= Georg Puppe =

German physician and examiner (1867–1925)

Georg Puppe (4 February 1867 – 20 November 1925) was a German social physician and medical examiner.

== Life ==
Georg Puppe was born on 4 February 1867. He attended the Raths- and Friedrichs-Gymnasium in Kostrzyn nad Odrą, where he graduated in 1884. He then studied medicine in Berlin and Göttingen. In 1887, he became a member of the fraternity Burschenschaft Brunsviga. In 1888, Puppe completed his exams in Berlin and received his doctorate in the same year with the subject: "Investigations on the sequelae after Abortus".

From 1888 to 1891, he worked in the judge's asylum in Berlin-Pankow and then in the internal medicine department of the Urban Hospital in Berlin under Albert Fraenkel. In 1894, he was an assistant physician in surgery with Werner Körte. From 1895 to 1896 he was assistant to Eduard Ritter von Hofmann at the Institute of Forensic Medicine at the University of Vienna, where he habilitated on 30 July 1898.

On 24 February 1903, Georg Puppe was appointed as Extraordinarius and Director of the newly created Institute of Forensic Medicine at the University of Königsberg in the succession of Karl Seydel. In 1921, he took over as successor to Adolf Lesser as the director of the Institute of Forensic Medicine at the Silesian Frederick William University in Breslau (today Wrocław), which he held until his death. Shortly before, his teaching assignment had been extended to his work on the field of social medicine, which he had helped considerably. In 1925 Puppe died at the age of 57 of a pulmonary embolism.

==Work ==
He pushed the emergence of preventive social medicine from the beginning of the 20s from Breslau.
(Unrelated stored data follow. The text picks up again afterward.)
(* ===== verification/WorkerLoop.v ===== *)
(** * The main loop of a worker ([crates/worker/src/worker/mod.rs])

    The worker handles the commands of the orchestrator one at a time and passes on the
    events that its background tasks put into a bounded channel.  It starts a supervisor
    for each pod and owns it: an entry of the table of pods that goes away aborts its
    supervisor, as the handle of a task does when it is dropped.

    A supervisor is a number that is live until it has sent a last event or is aborted; what
    it sends is that of [PodSupervisor].  While a command waits, supervisors go on: what
    they send meanwhile is an argument.  The network side of a namespace is the interface
    [NamespaceOps], the tunnels are those of [Tunnel].  Files, transfers and WireGuard peers
    are tasks that are started.  The timers that report capacity and pressure are left
    out. *)

From S2P Require Import Prelude SmTypes Protocol Tunnel PodSupervisor.
From stdpp Require Import strings pretty.
Open Scope Z_scope.

Module WorkerLoop.
Import Tunnel.
Abbreviation WorkerEvent := Event.WorkerEvent.
Abbreviation WorkerCommand := Command.WorkerCommand.

(** What the loop uses of the network side of a namespace; [None] is a fatal error. *)
Class NamespaceOps (Net : Type) := {
  ns_new : NamespaceId → NetworkConfig → option Net;
  registry_sync : list RegistryEntry → Net → option Net;
  registry_update : list RegistryEntry → list string → Net → option Net;
  endpoint_sync : list EndpointSpec → WorkerId → Net → option (Net * list WorkerEvent);
  endpoint_update : list EndpointSpec → list Ipv4Addr → WorkerId → Net → option (Net * list WorkerEvent) }.

Section Loop.
Context `{NamespaceOps Net, Noise, Countable Addr} {iter : HashIter Z}.
Variable parse_addr : string → option Addr.

(** ** State *)
Record Supervisor := { sup_namespace : NamespaceId; sup_pod : PodId; live : bool }.
Record NamespaceState := { net : Net; pods : gmap PodId nat; segment_id : option Z }.
(** What the handlers start besides supervisors; an artifact is removed if it exists. *)
Inductive Task :=
  | AddPeer (ns : NamespaceId) (key : list Z) (ip : Ipv4Addr) (preshared : option (list Z))
  | RemovePeer (key : list Z)
  | RemoveArtifact (pool_path : string) (artifact : ArtifactId)
  | SendArtifact (transfer : Z) (source : string) (artifact dest : ArtifactId) (dest_pool : PoolId) (endpoint : string)
  | CopyArtifact (transfer : Z) (source : string) (artifact : ArtifactId) (dest_base : string) (dest : ArtifactId).
Record Worker := {
  namespaces : gmap NamespaceId NamespaceState;
  pools : gmap PoolId string;
  tunnel_manager : option (TunnelManager (Addr := Addr));
  worker_id : option WorkerId;
  wireguard : bool;
  bg_events : list WorkerEvent;
  supervisors : gmap nat Supervisor;
  next_id : nat;
  tasks : list Task }.
Inductive Result := Done (w : Worker) | Fatal | Blocked.
Definition BG_CAPACITY : nat := 256.

(** ** Background events *)
Definition has_room (w : Worker) : bool := (length (bg_events w) <? BG_CAPACITY)%nat.
Definition push (e : WorkerEvent) (w : Worker) : Worker := {| w with bg_events := bg_events w ++ [e] |}.
(** [send_event] waits for room, [try_send] drops the event. *)
Definition send_event (e : WorkerEvent) (w : Worker) : Result := if has_room w then Done (push e w) else Blocked.
Definition try_send (w : Worker) (e : WorkerEvent) : Worker := if has_room w then push e w else w.
(** Events that end a pod *)
Definition pod_end (e : WorkerEvent) : option (NamespaceId * PodId) :=
  match e with
  | Event.PodExited ns pod _ | Event.PodFailed ns pod _ | Event.PodSuspended ns pod _ _ _
  | Event.PodSuspendFailed ns pod _ => Some (ns, pod)
  | _ => None
  end.
Definition with_live (b : bool) (s : Supervisor) : Supervisor :=
  {| sup_namespace := sup_namespace s; sup_pod := sup_pod s; live := b |}.
(** A supervisor sends an event; the last one ends it. *)
Definition supervisor_sends (w : Worker) (x : nat * WorkerEvent) : Worker :=
  let '(i, e) := x in
  match supervisors w !! i with
  | Some s =>
      if live s && has_room w then
        let w := push e w in
        if is_some (pod_end e) then {| w with supervisors := <[i := with_live false s]> (supervisors w) |} else w
      else w
  | None => w
  end.
Definition abort (w : Worker) (i : nat) : Worker := {| w with supervisors := alter (with_live false) i (supervisors w) |}.
Definition is_live (w : Worker) (i : nat) : bool :=
  match supervisors w !! i with Some s => live s | None => false end.

(** ** Pods *)
Definition set_pods (p : gmap PodId nat) (n : NamespaceState) : NamespaceState :=
  {| net := net n; pods := p; segment_id := segment_id n |}.
(** [pods.remove] *)
Definition take_pod (ns : NamespaceId) (n : NamespaceState) (pod : PodId) (w : Worker) : Worker :=
  {| w with namespaces := <[ns := set_pods (delete pod (pods n)) n]> (namespaces w) |}.
(** Start a supervisor and enter it; an entry that was there is dropped. *)
Definition start_supervisor (ns : NamespaceId) (n : NamespaceState) (pod : PodId) (w : Worker) : Worker :=
  let i := next_id w in
  let w := match pods n !! pod with Some old => abort w old | None => w end in
  {| w with namespaces := <[ns := set_pods (<[pod := i]> (pods n)) n]> (namespaces w);
     supervisors := <[i := {| sup_namespace := ns; sup_pod := pod; live := true |}]> (supervisors w);
     next_id := S i |}.
Definition remove_finished_pod (ns : NamespaceId) (pod : PodId) (w : Worker) : Worker :=
  match namespaces w !! ns with
  | Some n => match pods n !! pod with Some i => abort (take_pod ns n pod w) i | None => w end
  | None => w
  end.
Definition handle_launch_pod (ns : NamespaceId) (pod : PodId) (w : Worker) : Result :=
  match namespaces w !! ns with Some n => Done (start_supervisor ns n pod w) | None => Fatal end.
Definition handle_stop_pod (ns : NamespaceId) (pod : PodId) (graceful : bool) (meanwhile : list (nat * WorkerEvent))
    (w : Worker) : Result :=
  match namespaces w !! ns with
  | None => Fatal
  | Some n =>
      match pods n !! pod with
      | None => Done w
      | Some i =>
          let w := take_pod ns n pod w in
          let w := if graceful then w else abort w i in
          Done (abort (foldl supervisor_sends w meanwhile) i)
      end
  end.
(** [replied]: the answer of the supervisor arrives. *)
Definition handle_suspend_pod (ns : NamespaceId) (pod : PodId) (artifact : ArtifactId) (pool : PoolId)
    (meanwhile : list (nat * WorkerEvent)) (replied : bool) (w : Worker) : Result :=
  match pools w !! pool with
  | None => send_event (Event.PodSuspendFailed ns pod ("unknown pool '" +:+ pool +:+ "'")) w
  | Some _ =>
      match namespaces w !! ns with
      | None => Fatal
      | Some n =>
          match pods n !! pod with
          | None => send_event (Event.PodSuspendFailed ns pod ("pod '" +:+ pretty pod +:+ "' not found")) w
          | Some i =>
              if is_live w i then
                let w := foldl supervisor_sends w meanwhile in
                if replied || negb (is_live w i) then Done w else Blocked
              else send_event (Event.PodSuspendFailed ns pod "pod supervisor already exited") w
          end
      end
  end.
(** [snapshot]: the error of reading the metadata *)
Definition handle_resume_pod (ns : NamespaceId) (pod : PodId) (pool : PoolId) (snapshot : option string) (w : Worker) : Result :=
  match pools w !! pool with
  | None => send_event (Event.PodFailed ns pod ("unknown pool '" +:+ pool +:+ "'")) w
  | Some _ =>
      match namespaces w !! ns with
      | None => Fatal
      | Some n =>
          match snapshot with
          | Some error => send_event (Event.PodFailed ns pod error) w
          | None => Done (start_supervisor ns n pod w)
          end
      end
  end.

(** ** Namespaces *)
(** The entries of a namespace that is dropped *)
Definition drop_pods (w : Worker) (n : NamespaceState) : Worker := foldl abort w (map_to_list (pods n)).*2.
Definition with_tunnels (f : TunnelManager (Addr := Addr) → TunnelManager (Addr := Addr)) (w : Worker) : Worker :=
  {| w with tunnel_manager := f <$> tunnel_manager w |}.
Definition handle_create_namespace (ns : NamespaceId) (network : NetworkConfig) (w : Worker) : Result :=
  match ns_new ns network with
  | None => Fatal
  | Some x =>
      let w := match nc_segment_id network with
               | Some seg => with_tunnels (λ m, (on_namespace_created m seg (next_id w)).1) w
               | None => w
               end in
      let w := match namespaces w !! ns with Some old => drop_pods w old | None => w end in
      send_event (Event.NamespaceCreated ns)
        {| w with namespaces := <[ns := {| net := x; pods := ∅; segment_id := nc_segment_id network |}]> (namespaces w);
           next_id := S (next_id w) |}
  end.
Definition handle_destroy_namespace (ns : NamespaceId) (meanwhile : list (nat * WorkerEvent)) (w : Worker) : Result :=
  match namespaces w !! ns with
  | None => Done w
  | Some n =>
      let w := {| w with namespaces := delete ns (namespaces w) |} in
      let w := match segment_id n with Some seg => with_tunnels (λ m, on_namespace_destroyed m seg) w | None => w end in
      send_event (Event.NamespaceDestroyed ns) (drop_pods (foldl supervisor_sends w meanwhile) n)
  end.
Definition with_net (ns : NamespaceId) (n : NamespaceState) (x : Net) (w : Worker) : Worker :=
  {| w with namespaces := <[ns := {| net := x; pods := pods n; segment_id := segment_id n |}]> (namespaces w) |}.
Definition on_net (ns : NamespaceId) (f : Net → option (Net * list WorkerEvent)) (w : Worker) : Result :=
  match namespaces w !! ns with
  | None => Fatal
  | Some n =>
      match f (net n) with
      | Some (x, events) => Done (foldl try_send (with_net ns n x w) events)
      | None => Fatal
      end
  end.

(** ** Artifacts *)
Definition add_task (t : Task) (w : Worker) : Worker := {| w with tasks := tasks w ++ [t] |}.
Definition handle_delete_artifact (artifact : ArtifactId) (pool : PoolId) (w : Worker) : Worker :=
  match pools w !! pool with Some path => add_task (RemoveArtifact path artifact) w | None => w end.
Definition handle_transfer_artifact (transfer : Z) (source : ArtifactId) (source_pool : PoolId) (dest : ArtifactId)
    (dest_pool : PoolId) (endpoint : option string) (w : Worker) : Result :=
  let failed error := Event.TransferFailed transfer source source_pool dest dest_pool error in
  match pools w !! source_pool with
  | None => send_event (failed "unknown source pool") w
  | Some base =>
      match endpoint with
      | Some endpoint => Done (add_task (SendArtifact transfer base source dest dest_pool endpoint) w)
      | None =>
          match pools w !! dest_pool with
          | None => send_event (failed "unknown dest pool") w
          | Some dest_base => Done (add_task (CopyArtifact transfer base source dest_base dest) w)
          end
      end
  end.
(** * wycc__isDigit.c: the [isDigit] support routine of the Whiley-to-C runtime

    A shallow embedding of [modules/wycc/clib/wycc__isDigit.c] and the
    properties of it that the specification states.

    The C file is a single routine, [wycc__isDigit], and the load-time glue
    that enters it in the runtime's registry.  The routine reads a boxed
    value, panics on a type tag it does not handle, and otherwise allocates a
    boxed boolean.  The embedding threads the process state (the heap of
    boxes, the error stream, the registry and the initializer chain) through
    a small state monad whose outcomes are a normal return, a call of
    [exit], or a fault. *)

From Stdlib Require Import ZArith Ascii String List Lia.
From stdpp Require Import base numbers option gmap strings pretty.

Open Scope Z_scope.

(** ** Data model *)

(** [wycc_obj]: a boxed value.
    Modelled from the spec: the struct is declared in [wycc_lib.h].  The
    routine reads the fields [typ] (the type tag, an [int]) and [ptr] (the
    payload, a [void*], kept here as the 64-bit word it is); [cnt] is the
    reference count. *)
Record wycc_obj : Type := Wycc_object {
  typ : Z;
  cnt : Z;
  ptr : Z
}.

(** Entry points that are stored as function pointers.  [Fn_null] is the
    null function pointer of zero-initialised static storage. *)
Inductive code_ptr : Type :=
| Fn_null
| Fn_wycc__isDigit
| Fn___initor_b
| Fn___initor_d
| Fn_extern (n : Z).

(** [wycc_initor]: one record of the initializer chain ([nxt], [functionr],
    [functionq] are the fields the constructor assigns). *)
Record wycc_initor : Type := Wycc_initor {
  nxt : Z;
  functionr : code_ptr;
  functionq : code_ptr
}.

(** One entry of the FOM registry: name, type signature, entry point. *)
Record routine : Type := Routine {
  r_name : string;
  r_sig : string;
  r_fn : code_ptr
}.

(** The process state the file touches. *)
Record world : Type := World {
  heap : gmap Z wycc_obj;          (* boxes, by address *)
  stderr : list string;            (* what was written to the error stream *)
  registry : list routine;         (* the FOM registry, newest entry first *)
  wycc_init_chain : Z;             (* head of the initializer chain *)
  initors : gmap Z wycc_initor     (* initializer records, by address *)
}.
(** [add_task], branch by branch. *)
Lemma add_task_run `{P : Platform} (owner title : pystr) (description : option pystr)
    (now : Z) (s : Session) :
  add_task owner title description now s =
  if bool_decide (normalized title = []) then
    (s, inr (ResError "Title is required" None))
  else if (255 <? length (normalized title))%nat then
    (s, inr (ResError "Title must be 255 characters or less" None))
  else if (1000 <? normalized_length description)%nat then
    (s, inr (ResError "Description must be 1000 characters or less" None))
  else
    match lookup_by_title owner (str_lower (normalized title))
                          (tasks (working s)) with
    | inl e =>
        (fst (rollback s),
         inr (ResError ("Failed to add task: " ++ str_exn e)%string
                       (Some (repr_exn e))))
    | inr (existing :: _) =>
        (s, inr (ResWarning (task_pk existing) (existing_of existing)))
    | inr [] =>
        let mk := fun i => mkTask i owner (normalized title)
                             (stored_description description) false now now in
        match send_texts (texts_of (mk (task_seq s))) with
        | inl e =>
            (fst (rollback s),
             inr (ResError ("Failed to add task: " ++ str_exn e)%string
                           (Some (repr_exn e))))
        | inr _ =>
            let s' := fst (commit (fst (add_new_task mk s))) in
            match refresh (mk (task_seq s)) s' with
            | (_, inr t) => (s', inr (ResTask t))
            | (_, inl e) =>
                (fst (rollback s'),
                 inr (ResError ("Failed to add task: " ++ str_exn e)%string
                               (Some (repr_exn e))))
            end
        end
    end.
Proof.
  unfold add_task. rewrite run_try, title_normalized.
  destruct (description_check description) as [-> ->].
  rewrite title_check.
  destruct (bool_decide (normalized title = [])); [reflexivity|].
  destruct (255 <? length (normalized title))%nat; [reflexivity|].
  destruct (1000 <? normalized_length description)%nat; [reflexivity|].
  rewrite run_bind. unfold select_by_title.
  destruct (lookup_by_title _ _ _) as [e|[|existing rest]]; try reflexivity.
  cbn [head]. rewrite run_add. cbn zeta.
  destruct (send_texts _); [reflexivity|].
  rewrite run_commit, run_bind.
  unfold refresh.
  destruct (List.filter _ _); reflexivity.
Qed.



Lemma where_ilike_returned `{P : Platform} (pattern : pystr)
    (rows found : list Task) :
  where_ilike pattern rows = inr found ->
  found = List.filter (fun t => like_true (ilike (task_title t) pattern)) rows.
Proof.
  revert found. induction rows as [|r rows IH]; simpl; intros found.
  - intros [= <-]. reflexivity.
  - destruct (ilike (task_title r) pattern); simpl; try discriminate.
    + destruct (where_ilike pattern rows) as [e|l]; [discriminate|].
      intros [= <-]. rewrite (IH l eq_refl). reflexivity.
    + apply IH.
Qed.


Lemma lookup_by_title_returned `{P : Platform} (owner pattern : pystr)
    (rows found : list Task) :
  lookup_by_title owner pattern rows = inr found ->
  found = title_matches owner pattern rows.
Proof.
  unfold lookup_by_title, title_matches.
  destruct (send_text pattern); [discriminate|].
  destruct owner_first.
  - apply where_ilike_returned.
  - destruct (where_ilike pattern rows) as [e|l] eqn:Hq; [discriminate|].
    intros [= <-]. rewrite (where_ilike_returned _ _ _ Hq). unfold tasks_of.
    apply filter_filter_comm.
Qed.





(** ** What every step of the tools keeps *)

Section Keeps.

Variable J : Session -> Prop.
Hypothesis J_commit : forall s, J s -> J (fst (commit s)).
Hypothesis J_rollback : forall s, J s -> J (fst (rollback s)).
Hypothesis J_store : forall t s, J s -> J (fst (store_task t s)).
Hypothesis J_delete : forall t s, J s -> J (fst (delete_row t s)).
Hypothesis J_add : forall mk s, J s -> J (fst (add_new_task mk s)).

Lemma keeps_ret {A} (a : A) : keeps J (ret a).
Proof. intros s Hs. exact Hs. Qed.

Lemma keeps_raise {A} (e : exn) : keeps J (@raise A e).
Proof. intros s Hs. exact Hs. Qed.

Lemma keeps_lift {A} (r : exn + A) : keeps J (lift r).
Proof. intros s Hs. exact Hs. Qed.

Lemma keeps_bind {A B} (m : M A) (k : A -> M B) :
  keeps J m -> (forall a, keeps J (k a)) -> keeps J (bind m k).
Proof.
  intros Hm Hk s Hs. specialize (Hm s Hs). rewrite run_bind.
  destruct (m s) as [s1 [e|a]]; simpl in Hm; [exact Hm|].
  apply Hk, Hm.
Qed.

Lemma keeps_try {A} (m : M A) (h : exn -> M A) :
  keeps J m -> (forall e, keeps J (h e)) -> keeps J (try_except m h).
Proof.
  intros Hm Hh s Hs. specialize (Hm s Hs). rewrite run_try.
  destruct (m s) as [s1 [e|a]]; simpl in Hm; [|exact Hm].
  apply Hh, Hm.
Qed.

Lemma keeps_commit : keeps J commit.
Proof. exact J_commit. Qed.

Lemma keeps_rollback : keeps J rollback.
Proof. exact J_rollback. Qed.

Lemma keeps_store (t : Task) : keeps J (store_task t).
Proof. exact (J_store t). Qed.

Lemma keeps_delete (t : Task) : keeps J (delete_row t).
Proof. exact (J_delete t). Qed.

Lemma keeps_add (mk : Z -> Task) : keeps J (add_new_task mk).
Proof. exact (J_add mk). Qed.

Lemma keeps_commit_sending (texts : list pystr) : keeps J (commit_sending texts).
Proof.
  intros s Hs. unfold commit_sending.
  destruct (send_texts texts); [apply J_rollback|apply J_commit]; exact Hs.
Qed.

Lemma keeps_refresh (t : Task) : keeps J (refresh t).
Proof. intros s Hs. unfold refresh. destruct (List.filter _ _); exact Hs. Qed.

Lemma keeps_select_by_title `{P : Platform} (user_id pattern : pystr) :
  keeps J (select_by_title user_id pattern).
Proof. intros s Hs. exact Hs. Qed.

Lemma keeps_select_by_id (i : Z) (user_id : pystr) :
  keeps J (select_by_id i user_id).
Proof. intros s Hs. exact Hs. Qed.

Lemma keeps_item (parameters : gmap string pystr) (key : string) :
  keeps J (item parameters key).
Proof. intros s Hs. unfold item. destruct (parameters !! key); exact Hs. Qed.

Ltac keeps_step :=
  first
    [ apply keeps_ret | apply keeps_raise | apply keeps_lift
    | apply keeps_commit | apply keeps_commit_sending | apply keeps_rollback
    | apply keeps_store
    | apply keeps_delete | apply keeps_add | apply keeps_refresh
    | apply keeps_select_by_title | apply keeps_select_by_id
    | apply keeps_item
    | apply keeps_bind; [|intros ?]
    | apply keeps_try; [|intros ?]
    | match goal with
      | |- keeps _ (match ?x with _ => _ end) => destruct x
      | |- keeps _ (if ?b then _ else _) => destruct b
      end ].

Lemma keeps_resolve `{P : Platform} (user_id : pystr) (task_id title : option pystr) :
  keeps J (resolve user_id task_id title).
Proof. unfold resolve, find_by_id. repeat keeps_step. Qed.

Lemma keeps_add_task `{P : Platform} (user_id title : pystr)
    (description : option pystr) (now : Z) :
  keeps J (add_task user_id title description now).
Proof. unfold add_task. cbv zeta. repeat keeps_step. Qed.

Lemma keeps_list_tasks (user_id status : pystr) :
  keeps J (list_tasks user_id status).
Proof. intros s Hs. exact Hs. Qed.

Lemma keeps_complete_task `{P : Platform} (user_id : pystr)
    (task_id title : option pystr) (now : Z) :
  keeps J (complete_task user_id task_id title now).
Proof.
  unfold complete_task. cbv zeta.
  repeat first [apply keeps_resolve | keeps_step].
Qed.

Lemma keeps_delete_task `{P : Platform} (user_id : pystr)
    (task_id title : option pystr) :
  keeps J (delete_task user_id task_id title).
Proof.
  unfold delete_task. repeat first [apply keeps_resolve | keeps_step].
Qed.

Lemma keeps_update_task `{P : Platform} (user_id : pystr)
    (task_id old_title title description : option pystr) (now : Z) :
  keeps J (update_task user_id task_id old_title title description now).
Proof.
  unfold update_task. cbv zeta.
  repeat first [apply keeps_resolve | keeps_step].
Qed.

Lemma keeps_execute_tool `{P : Platform} (tool_name : string)
    (parameters : gmap string pystr) (now : Z) :
  keeps J (execute_tool tool_name parameters now).
Proof.
  unfold execute_tool, error_result_of.
  repeat first
    [ apply keeps_add_task | apply keeps_list_tasks | apply keeps_complete_task
    | apply keeps_delete_task | apply keeps_update_task | keeps_step ].
Qed.

Lemma keeps_run_tool_calls `{P : Platform} (user_id : pystr) (calls : list ToolCall)
    (now : Z) :
  keeps J (run_tool_calls user_id calls now).
Proof.
  induction calls as [|c calls IH]; simpl; [apply keeps_ret|].
  apply keeps_bind; [apply keeps_execute_tool|]. intros result.
  apply keeps_bind; [exact IH|]. intros results. apply keeps_ret.
Qed.

Lemma raises_within_bind {A B} (m : M A) (k : A -> M B) :
  keeps J m -> (forall a, raises_within J (k a)) -> raises_within J (bind m k).
Proof.
  intros Hm Hk s Hs s' e. specialize (Hm s Hs). rewrite run_bind.
  destruct (m s) as [s1 [e1|a]]; simpl in Hm.
  - intros [= <- _]. exact Hm.
  - apply Hk, Hm.
Qed.

End Keeps.

(** ** A turn that fails *)

Lemma keeps_messages_tool_calls `{P : Platform} (ms : list Message) (user_id : pystr)
    (calls : list ToolCall) (now : Z) :
  keeps (messages_are ms) (run_tool_calls user_id calls now).
Proof.
  apply keeps_run_tool_calls; intros; unfold messages_are, add_new_task in *;
    cbv zeta; try destruct (send_texts _); simpl; tauto.
Qed.

Lemma keeps_messages_conversation `{P : Platform} (ms : list Message)
    (user_id : pystr) (request : ChatRequest) (env : TurnEnv) :
  keeps (messages_are ms) (get_or_create_conversation user_id request env).
Proof.
  intros s [Hw Hd]. unfold get_or_create_conversation.
  destruct (truthy_opt (req_conversation_id request)).
  - destruct (uuid_of_str _); [|split; assumption].
    destruct (List.filter _ _); split; assumption.
  - split; simpl; assumption.
Qed.

(** Step 6 raises when the driver refuses one of the two texts, and then
    the session is rolled back. *)
Lemma store_messages_refused (conversation : Conversation) (request : ChatRequest)
    (reply : pystr) (tool_results : list ToolCallRecord) (env : TurnEnv)
    (s : Session) (e : exn) :
  send_texts [req_message request; reply] = inl e ->
  store_messages conversation request reply tool_results env s
  = (fst (rollback s), inl e).
Proof.
  intros Hsend. unfold store_messages. cbv zeta.
  unfold bind, on_working, commit_sending. rewrite Hsend. reflexivity.
Qed.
In addition to his involvement in legislative procedures, such as the raising of the penalty limit of the Juvenile Court Act, newly adopted on 16 February 1923, to 14 years and the publication of numerous contributions and textbooks, he was also co-editor of the "Journal of Forensic Medicine." Together with Carl Ipsen and Julius Kratter from Austria as well as Adolf Lesser, Fritz Strassmann, and Emil Ungar, Puppe founded the German Society of Forensic Medicine on 20 September 1904 in Meran, the precursor organization of today's German Society of Legal Medicine. In 1910 he was appointed president.

His most well-known discovery is the Puppe's rule, which allows the sequence of impacts of a blunt object on the human skull to be determined by means of an analysis of the fracture edges.

Among his pupils are Martin Nippe, Victor Müller-Hess, Herwart Fischer, and Friedrich Pietrusky.

==Puppe's rule==
Puppe was the first to point out that it is possible to determine the sequence of injuries in skull fractures caused by blows to the head because the second fracture ends at the point where a break in cohesion is already present.

Even though this rule is true for all blunt injuries to the skull, it is of particular importance in gunshot wounds. The fracture lines created by every other shot extend only up to the fractured lines produced by the previous shot without continuing over them.

Puppe proposed the rule in the paper Traumatische Todesursachen in Gerichtliche Medizin in 1903. His name is often omitted when it is discussed in English language literature.